The United States remains a close and  enduring friend to the people of Haiti,   and we will continue to provide  assistance in the aftermath of   this tragedy. We are committed to helping  the Haitian people build a better future. With that, I’m happy to take your questions. QUESTION: Thanks, Ned. Can I ask two real quick   logistical ones? And I hope they’re  – really hope they’ll be real quick. One, other than the threat –  I guess you would call it – to   respond militarily if the Taliban interfere or  get in the way of any of the evacuation efforts,   do you – is there any kind of agreement that’s  been reached or any kind of an arrangement   that has been reached with them about the  presence of the U.S. military at the airport,  

or are they just basically there at kind  of the pleasure of the Taliban, as it were,   until they decide that they’ve had enough and  they start – I don’t know if they will or not,   but when they start to resist the fact that  the airport is not under their control? MR PRICE: Well, let me take the opportunity  to offer a bit of context on our diplomatic   efforts over the past 72 or so hours.  Ambassador Khalilzad and his team remained   in Doha. They still remain in Doha following  consultations that we talked about last week   with a number of countries from the region –  the UN and countries much farther afield. They   continued and they still continue to engage  with the Taliban. They continue to engage with   the Islamic Republic, that is to say, the  Government of Afghanistan representatives.

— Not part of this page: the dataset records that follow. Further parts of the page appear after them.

(** * AWS Blogs MCP server: a shallow embedding of [server.py] and [utils.py]

    The development follows the two Python modules of
    [awslabs/aws_blogs_mcp_server]:

    - [utils.py]: the category registry [AWS_BLOG_CATEGORIES] and the date
      normalizer [parse_date_string];
    - [server.py]: the tools [read_blog_post], [search_blog_posts],
      [get_recent_posts], [get_rss_feed] and their helpers
      [_search_rss_feed] and [_get_posts_from_rss].

    Python strings are [string]s (texts of code points below 256), [int]s
    that are validated to be non-negative are [nat]s, other [int]s are in
    [Z], [Optional] values are [option]s, dictionaries
    whose order matters are association lists.  Effects (HTTP retrieval,
    log records, exceptions) are explicit: a tool is a computation in the
    monad [M], which collects the trace of effects and ends either in a
    value or in a raised exception. *)

From Stdlib Require Import List String Ascii Arith ZArith Lia Bool.
From Stdlib Require Import Sorted Permutation.
From Stdlib Require Import Decimal DecimalNat DecimalString.
Import ListNotations.
Open Scope string_scope.
Open Scope list_scope.
Open Scope nat_scope.

Set Implicit Arguments.
Set Warnings "-abstract-large-number".

(** String concatenation, Python's [+] on [str]; [++] stays with lists. *)
Infix "+++" := String.append (right associativity, at level 60).

(* ================================================================= *)
(** * Python strings *)

Module PyStr.

(** The characters a Rocq literal cannot hold directly. *)
Definition nl : string := String "010"%char EmptyString.
Definition dq : string := String "034"%char EmptyString.

(** [s.startswith(p)] *)
Fixpoint startswith (s p : string) : bool :=
match p, s with
| EmptyString, _ => true
| String _ _, EmptyString => false
| String b p', String a s' => Ascii.eqb a b && startswith s' p'
end.

(** [sub in s]: [sub] occurs in [s] as a contiguous substring. *)
Fixpoint str_in (sub s : string) : bool :=
startswith s sub ||
match s with
| EmptyString => false
| String _ s' => str_in sub s'
end.

(** [s[:n]] and [s[n:]] for [n >= 0]. *)
Fixpoint take (n : nat) (s : string) : string :=
match n, s with
| S n', String a s' => String a (take n' s')
| _, _ => EmptyString
end.

Fixpoint drop (n : nat) (s : string) : string :=
match n, s with
| S n', String _ s' => drop n' s'
| _, _ => s
end.
Lemma declarations_only_program_witness :
  analyse (ProgramContext
             (bare_declaration <$> [("$a", "chunk", 1); ("$b", "string", 2)]))
  = (inr None,
     {| symbol_table := [("$a", Entry "chunk" (Some 1));
                         ("$b", Entry "string" (Some 2))];
        used_variables := ∅;
        inheritance_map := None;
        stdout := [UnusedWarning "$a" (Some 1);
                   UnusedWarning "$b" (Some 2)] |}).
Proof.
  apply (declarations_only_program
           [("$a", "chunk", 1); ("$b", "string", 2)]).
  - simpl. refine (bool_decide_unpack _ _). vm_compute. exact I.
  - repeat (apply List.Forall_cons; [reflexivity |]). apply List.Forall_nil.
Defined.

(** ** One namespace *)

Lemma visit_each_keeps_keys statements st k :
  Dict.mem k (symbol_table st) = true ->
  Dict.mem k (symbol_table (visit_each visit statements st).2) = true.
Proof.
  revert st. change (respects
    (fun st st' => Dict.mem k (symbol_table st) = true ->
                   Dict.mem k (symbol_table st') = true)
    (visit_each visit statements)).
  apply respects_visit_each; [auto | auto |].
  apply Forall_forall. intros t _ st. apply visit_keeps_keys.
Qed.

(** X17: Once a variable declaration has succeeded, every later declaration of a
    variable under the same name is rejected as a redeclaration and changes
    nothing, whatever was visited in between and whatever type or
    initializer the later declaration has. *)
Theorem variable_redeclaration_later_rejected
    s1 name ty1 e1 c1 st r st1 between s2 ty2 e2 c2 :
  visit (VariableDeclarationContext s1 name ty1 e1 c1) st = (inr r, st1) ->
  let st2 := (visit_each visit between st1).2 in
  visit (VariableDeclarationContext s2 name ty2 e2 c2) st2 =
    (inl (VariableRedeclared name), st2) /\
  kind_of (VariableRedeclared name) = RedeclarationError.
Proof.
  intros Hfirst st2. split; [| reflexivity].
  assert (Hvalid : valid_name name = true).
  { unfold valid_name. cbn [visit] in Hfirst.
    unfold visitVariableDeclaration in Hfirst. simpl in Hfirst.
    destruct (startswith_sigil name); [| discriminate].
    destruct (valid_variable_pattern (drop_first name));
      [reflexivity | discriminate]. }
  assert (Hkey : Dict.mem name (symbol_table st1) = true).
  { destruct (Dict.mem name (symbol_table st)) eqn:Hmem.
    - rewrite (variable_redeclaration_rejected _ _ _ _ _ _ Hvalid Hmem)
        in Hfirst. discriminate.
    - rewrite (visitVariableDeclaration_fresh _ _ _ _ _ _ Hvalid Hmem)
        in Hfirst. cbv zeta in Hfirst.
      assert (Hstored : Dict.mem name (symbol_table
                (with_symbol name (Entry ty1 (tok_line <$> s1)) st)) = true).
      { unfold Dict.mem. simpl. rewrite dict_get_set.
        case_decide; [reflexivity | congruence]. }
      destruct e1 as [i |]; [| destruct c1 as [i |]];
        [ | | injection Hfirst as _ <-; exact Hstored ];
        pose proof (visit_keeps_keys i _ name Hstored) as Hkeep;
        destruct (visit i _) as [[err | t] st']; try discriminate;
        destruct (decide (t = Some ty1)); try discriminate;
        injection Hfirst as _ <-; exact Hkeep. }
  apply variable_redeclaration_rejected; [exact Hvalid |].
  apply visit_each_keeps_keys, Hkey.
Qed.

When it became clear that the Government of  Afghanistan was on the verge of collapse,   that President Ghani had fled, and that the  Taliban were encroaching on Kabul, the focus,   of course, changed. It shifted from supporting  peace negotiations along with the international   community to working assiduously and urgently to  do all we can with the international community on   an urgent basis to avert violence, to attempt  to maintain order in Kabul, and very, very   importantly, to guarantee that the Taliban would  not seek to threaten our people or our operations. It was a very fluid situation. The situation  changed markedly when President Ghani left the   country and as the Taliban continued to encroach  on Kabul. We do continue to engage with Taliban   representatives in Doha from the State Department  team. The U.S. military has spoken to engagement  

with the Taliban on the ground in Kabul. And  again, we are working on a couple different   fronts: First and foremost, to seek to preserve  calm in Kabul, to maintain a semblance of   security, and very importantly, to underscore that  any effort, any attempt to target, to threaten,   to intimidate our personnel or our operations  would be met with a swift and decisive response. QUESTION: But other than that,  there’s no agreement with the Taliban   for the U.S. military to run the airport,  to run the airspace, to be in control?   And if there is an agreement, for  how long does that agreement last? MR PRICE: We have engaged with the  Taliban. We have had discussions.   I would say that some of those discussions have  been constructive. But again, when it comes to —

QUESTION: So there’s no agreement. MR PRICE: — when it comes to the Taliban,   we are going to look for their actions  rather than listen to their words. QUESTION: And then secondly, the logistical  thing is on the embassy compound itself,   which is now abandoned, do you have – have  you taken any measures to secure that place,   or are you just basically letting – it’s  just – is there a protecting power? Is it an   open area that anyone can get into  now if they can get over the fence? MR PRICE: Well — QUESTION: Are you prepared to  leave it to just sit there? MR PRICE: Well, as you know, Matt, we confirmed  last night that as of late night Eastern,   all of our civilian personnel located  at the embassy – chief of mission,   those operating under chief-of-mission  authority – had safely relocated from   the embassy compound to Hamid  Karzai International Airport.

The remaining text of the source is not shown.